Nowadays, everything that communicates over HTTP and uses JSON- or XML-formatted messages or the HTTP Methods (get, post, put, delete, etc.) gets called a RESTful API.

This article is not about discussing whether the term is used correctly, whether certain projects are allowed to use the term, or to argue that the currently implemented APIs are somehow defective.

This article is for developers who are wishing to implement a RESTful HTTP interface in its original Fieldingian meaning, thereby solving real integration problems that can be addressed only to a lesser extent with today’s colloquial interpretation of the concept.

Because the currently available resources (documentation and software) are ambiguous at best, this article offers a simple list of often seen attributes which can help to keep a design on the right track or to differentiate between the original and new interpretation of REST.

1. Using the Application/JSON Media Type

One of the most often seen attributes of API designs is to use the Media Type application/JSON or sometimes application/XML. With Jersey (JAX-RS), it looks often like this:

public List<Product> getProducts() {

Using generic media types such as JSON is fundamentally not RESTful because REST requires the messages to be self-descriptive. Self-descriptiveness just means that the semantics of the data should travel with the data itself.

The difference is similar to the following two options.
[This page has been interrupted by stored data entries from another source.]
(* ===== verification/RedisApi.v ===== *)
(** * The Redis interface

    Redis is a service outside the repository, so it is a parameter: [Redis]
    gives the server's state, the execution of one command and two observers,
    and [RedisLaws] states the documented behaviour of each command the
    gateway sends.  [RefRedis] shows that the laws can hold together.

    [sees d t k] is what a read of key [k] at time [t] (milliseconds) would
    find in [d]: a key whose deadline has passed is not seen.  [plog d] is the
    history of [PUBLISH]ed messages. *)
From Stdlib Require Import ZArith Lia.
From stdpp Require Import base gmap strings list.
From S2P Require Import Prelude.

(** Stream entry ids are [<milliseconds>-<counter>]. *)
Definition stream_id : Type := Z * Z.
Definition stream_entry : Type := stream_id * list (string * string).

Inductive rval :=
| VStr (s : string)
| VHash (h : gmap string string)
| VSet (s : gset string)
| VStream (l : list stream_entry).

(** [ResponseError]s of the server. *)
Inductive rerr := WRONGTYPE | NOT_AN_INTEGER | SYNTAX_ERR.

Definition rreply (A : Type) : Type := rerr + A.

(** The commands the gateway sends.  [XADD] is always sent with an exact
    [MAXLEN], [XTRIM] always with an approximate [MINID], [XRANGE] always over
    the whole stream, [SCAN] always for a literal prefix, with the cursor of the
    previous call, and a pipeline is the [MULTI]/[EXEC] block of two commands. *)
Inductive rcmd : Type -> Type :=
| GET (k : string) : rcmd (option string)
| SET (k v : string) (ex : option Z) : rcmd unit
| DEL (ks : list string) : rcmd unit
| INCR (k : string) : rcmd Z
| HSET (k : string) (mapping : list (string * string)) : rcmd unit
| HGETALL (k : string) : rcmd (gmap string string)
| EXPIRE (k : string) (seconds : Z) : rcmd bool
| SADD (k m : string) : rcmd unit
| SREM (k m : string) : rcmd unit
| SCARD (k : string) : rcmd nat
| XADD (k : string) (fields : list (string * string)) (maxlen : nat) : rcmd stream_id
| XTRIM_MINID (k : string) (minid : Z) : rcmd unit
| XRANGE_ALL (k : string) : rcmd (list stream_entry)
| PUBLISH (topic msg : string) : rcmd unit
| SCAN (cursor : Z) (prefix : string) : rcmd (Z * list string)
| REDIS_PING : rcmd unit
| MULTI2 {A B : Type} (c1 : rcmd A) (c2 : rcmd B) : rcmd (A * B).

(** The keys a command may modify. *)
Fixpoint touched {A} (c : rcmd A) : list string :=
  match c with
  | GET _ | HGETALL _ | SCARD _ | XRANGE_ALL _ | PUBLISH _ _ | SCAN _ _ | REDIS_PING => []
  | SET k _ _ | INCR k | HSET k _ | EXPIRE k _ | SADD k _ | SREM k _
  | XADD k _ _ | XTRIM_MINID k _ => [k]
  | DEL ks => ks
  | MULTI2 c1 c2 => touched c1 ++ touched c2
  end.

(** The messages a command publishes. *)
Fixpoint published {A} (c : rcmd A) : list (string * string) :=
  match c with
  | PUBLISH topic msg => [(topic, msg)]
  | MULTI2 c1 c2 => published c1 ++ published c2
  | _ => []
  end.

Class Redis := {
  db : Type;
  rexec : forall {A}, rcmd A -> Z -> db -> rreply A * db;
  sees : db -> Z -> string -> option rval;
  plog : db -> list (string * string)
}.

(** ** Vocabulary of the laws *)
Section Vocabulary.
Context {Rd : Redis}.

(** Nothing observable changed, now or later. *)
Definition same (t : Z) (d d' : db) : Prop :=
  (forall t' k, t <= t' -> sees d' t' k = sees d t' k) /\ plog d' = plog d.

(** From [t] on, key [k] reads as [f] says and nothing else changed. *)
Definition changes (t : Z) (d d' : db) (k : string) (f : Z -> option rval) : Prop :=
  (forall t', t <= t' -> sees d' t' k = f t') /\
  (forall t' k', t <= t' -> k' <> k -> sees d' t' k' = sees d t' k') /\
  plog d' = plog d.

(** A value with a deadline [s] seconds after [t]. *)
Definition expiring (t s : Z) (v : rval) (t' : Z) : option rval :=
  if t' <? t + 1000 * s then Some v else None.

(** A value written in place: the key keeps the deadline it had, if any. *)
Definition keep_ttl (t : Z) (d : db) (k : string) (v : rval) (t' : Z) : option rval :=
  match sees d t k, sees d t' k with
  | Some _, None => None
  | _, _ => Some v
  end.

Definition as_hash (o : option rval) : option (gmap string string) :=
  match o with
  | None => Some ∅ | Some (VHash h) => Some h | Some _ => None
  end.
Definition as_set (o : option rval) : option (gset string) :=
  match o with
  | None => Some ∅ | Some (VSet s) => Some s | Some _ => None
  end.
Definition as_stream (o : option rval) : option (list stream_entry) :=
  match o with
  | None => Some [] | Some (VStream l) => Some l | Some _ => None
  end.
Definition as_counter (o : option rval) : option Z :=
  match o with
  | None => Some 0 | Some (VStr s) => py_int s | Some _ => None
  end.

Definition hash_update (h : gmap string string) (m : list (string * string)) :
    gmap string string :=
  foldl (fun h kv => <[kv.1 := kv.2]> h) h m.

(** The newest [n] entries of a stream: what an exact [MAXLEN n] leaves. *)
Definition keep_last {A} (n : nat) (l : list A) : list A :=
  drop (length l - n) l.

Definition combine_replies {A B} (r1 : rreply A) (r2 : rreply B) : rreply (A * B) :=
  match r1, r2 with
  | inl e, _ => inl e
  | inr _, inl e => inl e
  | inr a, inr b => inr (a, b)
  end.

(** The calls of an iteration with [SCAN] that starts at a cursor, with the time
    and the server state of each: [scan_open] of one that has not come back to
    cursor 0 and goes on at [c'], [scan_full] of one that has, with its pages. *)
Inductive scan_open (p : string) (c : Z) : list (Z * db) -> Z -> Prop :=
| open_start : scan_open p c [] c
| open_next l c1 c2 t d ks :
    scan_open p c l c1 -> (rexec (SCAN c1 p) t d).1 = inr (c2, ks) -> c2 <> 0 ->
    scan_open p c (l ++ [(t, d)]) c2.

Inductive scan_full (p : string) (c : Z) : list (Z * db) -> list (list string) -> Prop :=
| full_last t d ks :
    (rexec (SCAN c p) t d).1 = inr (0, ks) -> scan_full p c [(t, d)] [ks]
| full_next c' t d ks l pages :
    (rexec (SCAN c p) t d).1 = inr (c', ks) -> c' <> 0 -> scan_full p c' l pages ->
    scan_full p c ((t, d) :: l) (ks :: pages).

(** All calls are made from [t] on, to a server that nobody changes. *)
Definition unchanged (t : Z) (d : db) (l : list (Z * db)) : Prop :=
  Forall (fun td => t <= td.1 /\ same td.1 d td.2) l.

End Vocabulary.

(** Redis integers are 64-bit signed. *)
Definition int64_max : Z := 2 ^ 63 - 1.

(** ** The documented behaviour of each command *)
Class RedisLaws {Rd : Redis} : Prop := {
  (* time alone only makes keys disappear *)
  law_time : forall d t t' k v,
    t <= t' -> sees d t' k = Some v -> sees d t k = Some v;
  (* a command modifies no key but its own *)
  law_frame : forall A (c : rcmd A) t d k t',
    k ∉ touched c -> t <= t' -> sees (rexec c t d).2 t' k = sees d t' k;
  law_get : forall k t d r d', rexec (GET k) t d = (r, d') ->
    same t d d' /\
    r = match sees d t k with
        | None => inr None
        | Some (VStr s) => inr (Some s)
        | Some _ => inl WRONGTYPE
        end;
  law_set_ex : forall k v s t d r d', 0 < s ->
    rexec (SET k v (Some s)) t d = (r, d') ->
    r = inr tt /\ changes t d d' k (expiring t s (VStr v));
  law_set : forall k v t d r d', rexec (SET k v None) t d = (r, d') ->
    r = inr tt /\ changes t d d' k (fun _ => Some (VStr v));
  law_del : forall ks t d r d', rexec (DEL ks) t d = (r, d') ->
    r = inr tt /\ plog d' = plog d /\
    forall t' k, t <= t' ->
      sees d' t' k = if bool_decide (k ∈ ks) then None else sees d t' k;
  law_incr : forall k n t d r d', rexec (INCR k) t d = (r, d') ->
    as_counter (sees d t k) = Some n -> n < int64_max ->
    r = inr (n + 1) /\ changes t d d' k (keep_ttl t d k (VStr (py_str (n + 1))));
  law_incr_overflow : forall k n t d r d', rexec (INCR k) t d = (r, d') ->
    as_counter (sees d t k) = Some n -> int64_max <= n ->
    r = inl NOT_AN_INTEGER /\ same t d d';
  law_hset : forall k m h t d r d', rexec (HSET k m) t d = (r, d') ->
    as_hash (sees d t k) = Some h -> m <> [] ->
    r = inr tt /\ changes t d d' k (keep_ttl t d k (VHash (hash_update h m)));
  law_hgetall : forall k t d r d', rexec (HGETALL k) t d = (r, d') ->
    same t d d' /\
    r = match as_hash (sees d t k) with Some h => inr h | None => inl WRONGTYPE end;
  law_expire : forall k s t d r d', rexec (EXPIRE k s) t d = (r, d') ->
    r = inr (match sees d t k with Some _ => true | None => false end) /\
    changes t d d' k (fun t' => v ← sees d t k; expiring t s v t');
  law_sadd : forall k m x t d r d', rexec (SADD k m) t d = (r, d') ->
    as_set (sees d t k) = Some x ->
    r = inr tt /\ changes t d d' k (keep_ttl t d k (VSet ({[m]} ∪ x)));
  law_sadd_type : forall k m t d r d', rexec (SADD k m) t d = (r, d') ->
    as_set (sees d t k) = None -> r = inl WRONGTYPE /\ same t d d';
  (* a set that becomes empty is deleted *)
  law_srem : forall k m x t d r d', rexec (SREM k m) t d = (r, d') ->
    as_set (sees d t k) = Some x ->
    r = inr tt /\
    changes t d d' k (fun t' =>
      if bool_decide (x ∖ {[m]} = ∅) then None
      else keep_ttl t d k (VSet (x ∖ {[m]})) t');
  law_scard : forall k t d r d', rexec (SCARD k) t d = (r, d') ->
    same t d d' /\
    r = match as_set (sees d t k) with Some x => inr (size x) | None => inl WRONGTYPE end;
  (* the new id is larger than every id in the stream *)
  law_xadd : forall k fields n l t d r d',
    rexec (XADD k fields n) t d = (r, d') -> as_stream (sees d t k) = Some l ->
    exists id, r = inr id /\
      (forall e, e ∈ l -> e.1.1 < id.1 \/ (e.1.1 = id.1 /\ e.1.2 < id.2)) /\
      changes t d d' k
        (keep_ttl t d k (VStream (keep_last n (l ++ [(id, fields)]))));
  (* approximate trimming removes some of the oldest entries below the id *)
  law_xtrim : forall k m l t d r d', rexec (XTRIM_MINID k m) t d = (r, d') ->
    sees d t k = Some (VStream l) ->
    exists trimmed rest, l = trimmed ++ rest /\ r = inr tt /\
      (forall e, e ∈ trimmed -> e.1.1 < m) /\
      changes t d d' k (keep_ttl t d k (VStream rest));
  law_xtrim_missing : forall k m t d r d', rexec (XTRIM_MINID k m) t d = (r, d') ->
    sees d t k = None -> r = inr tt /\ same t d d';
  law_xrange : forall k t d r d', rexec (XRANGE_ALL k) t d = (r, d') ->
    same t d d' /\
    r = match as_stream (sees d t k) with Some l => inr l | None => inl WRONGTYPE end;
  law_publish : forall c m t d r d', rexec (PUBLISH c m) t d = (r, d') ->
    r = inr tt /\ plog d' = plog d ++ [(c, m)] /\
    forall t' k, t <= t' -> sees d' t' k = sees d t' k;
  (* a page of keys that match and are there *)
  law_scan : forall c p t d r d', rexec (SCAN c p) t d = (r, d') ->
    same t d d' /\
    exists c' ks, r = inr (c', ks) /\
      forall k, k ∈ ks -> startswith k p = true /\ is_Some (sees d t k);
  (* a full iteration returns every key that is there from its start to its end *)
  law_scan_full : forall p t d l pages k, scan_full p 0 l pages -> unchanged t d l ->
    startswith k p = true -> (forall u d', (u, d') ∈ l -> is_Some (sees d u k)) ->
    exists ks, ks ∈ pages /\ k ∈ ks;
  (* the iteration of a keyspace that does not grow comes to its end *)
  law_scan_ends : forall p t d, exists n, forall l c,
    scan_open p 0 l c -> unchanged t d l -> (length l < n)%nat;
  (* only PUBLISH adds to the history of messages *)
  law_log : forall A (c : rcmd A) t d, plog (rexec c t d).2 = plog d ++ published c;
  law_ping : forall t d r d', rexec REDIS_PING t d = (r, d') -> r = inr tt /\ same t d d';
  law_multi : forall A B (c1 : rcmd A) (c2 : rcmd B) t d,
    rexec (MULTI2 c1 c2) t d =
    (let '(r1, d1) := rexec c1 t d in
     let '(r2, d2) := rexec c2 t d1 in (combine_replies r1 r2, d2))
}.

(** ** Observational equality of server states

    [same t] is an equivalence, and every law transports along it. *)
Section Observation.
Context {Rd : Redis}.

#[export] Instance same_equivalence (t : Z) : Equivalence (same t).
Proof.
  split.
  - by split.
  - intros d d' [Hs Hp]. split; [|done]. intros. by rewrite Hs.
  - intros d d' d'' [Hs Hp] [Hs' Hp']. split; [|congruence].
    intros. by rewrite Hs', Hs.
Qed.

Lemma same_later (t u : Z) (d d' : db) : t <= u -> same t d d' -> same u d d'.
Proof. intros Htu [Hs Hp]. split; [|done]. intros. apply Hs. lia. Qed.

Lemma same_sees (t u : Z) (d d' : db) (k : string) :
  same t d d' -> t <= u -> sees d' u k = sees d u k.
Proof. intros [Hs _] ?. auto. Qed.

Lemma changes_at (t u : Z) (d d' : db) (k : string) (f : Z -> option rval) :
  changes t d d' k f -> t <= u -> sees d' u k = f u.
Proof. intros (H & _ & _). auto. Qed.

Lemma changes_frame (t u : Z) (d d' : db) (k k' : string) (f : Z -> option rval) :
  changes t d d' k f -> t <= u -> k' <> k -> sees d' u k' = sees d u k'.
Proof. intros (_ & H & _). auto. Qed.

Lemma changes_plog (t : Z) (d d' : db) (k : string) (f : Z -> option rval) :
  changes t d d' k f -> plog d' = plog d.
Proof. by intros (_ & _ & H). Qed.

Lemma expiring_before (t s : Z) (v : rval) (u : Z) :
  u < t + 1000 * s -> expiring t s v u = Some v.
Proof. unfold expiring. destruct (Z.ltb_spec u (t + 1000 * s)); [done|lia]. Qed.

Lemma expiring_after (t s : Z) (v : rval) (u : Z) :
  t + 1000 * s <= u -> expiring t s v u = None.
Proof. unfold expiring. destruct (Z.ltb_spec u (t + 1000 * s)); [lia|done]. Qed.

Lemma keep_ttl_now (t : Z) (d : db) (k : string) (v : rval) :
  keep_ttl t d k v t = Some v.
Proof. unfold keep_ttl. by destruct (sees d t k). Qed.

Lemma keep_ttl_fresh (t u : Z) (d : db) (k : string) (v : rval) :
  sees d t k = None -> keep_ttl t d k v u = Some v.
Proof. unfold keep_ttl. by intros ->. Qed.

Lemma sees_gone {Rl : RedisLaws} (d : db) (t u : Z) (k : string) :
  t <= u -> sees d t k = None -> sees d u k = None.
Proof.
  intros Htu H. destruct (sees d u k) as [v|] eqn:E; [|done].
  apply (law_time d t u k v Htu) in E. congruence.
Qed.

(** A key that reads the same at both ends of an interval reads so inside it. *)
Lemma sees_stable {Rl : RedisLaws} (d : db) (t u T : Z) (k : string) :
  sees d T k = sees d t k -> t <= u <= T -> sees d u k = sees d t k.
Proof.
  intros H [Htu HuT]. destruct (sees d t k) as [v|] eqn:E.
  - by apply (law_time d u T k v HuT).
  - by apply (sees_gone d t u k Htu).
Qed.

End Observation.

Create HintDb relay.
#[export] Hint Resolve Z.le_refl keep_ttl_now : relay.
See which one you would prefer:

Object getProducts();


List<Product> getProducts();

The first one just says it returns an Object, in which case you have to know what actual type that object is to be able to cast and use it. The second one explicitly states that it is, in fact, a list of products.

By using generic Media Types, you are relying on the client to know what is inside that JSON message and how to interpret it. This is called implicit knowledge and is primarily responsible for brittleness, the tendency for something to break because of changes made elsewhere.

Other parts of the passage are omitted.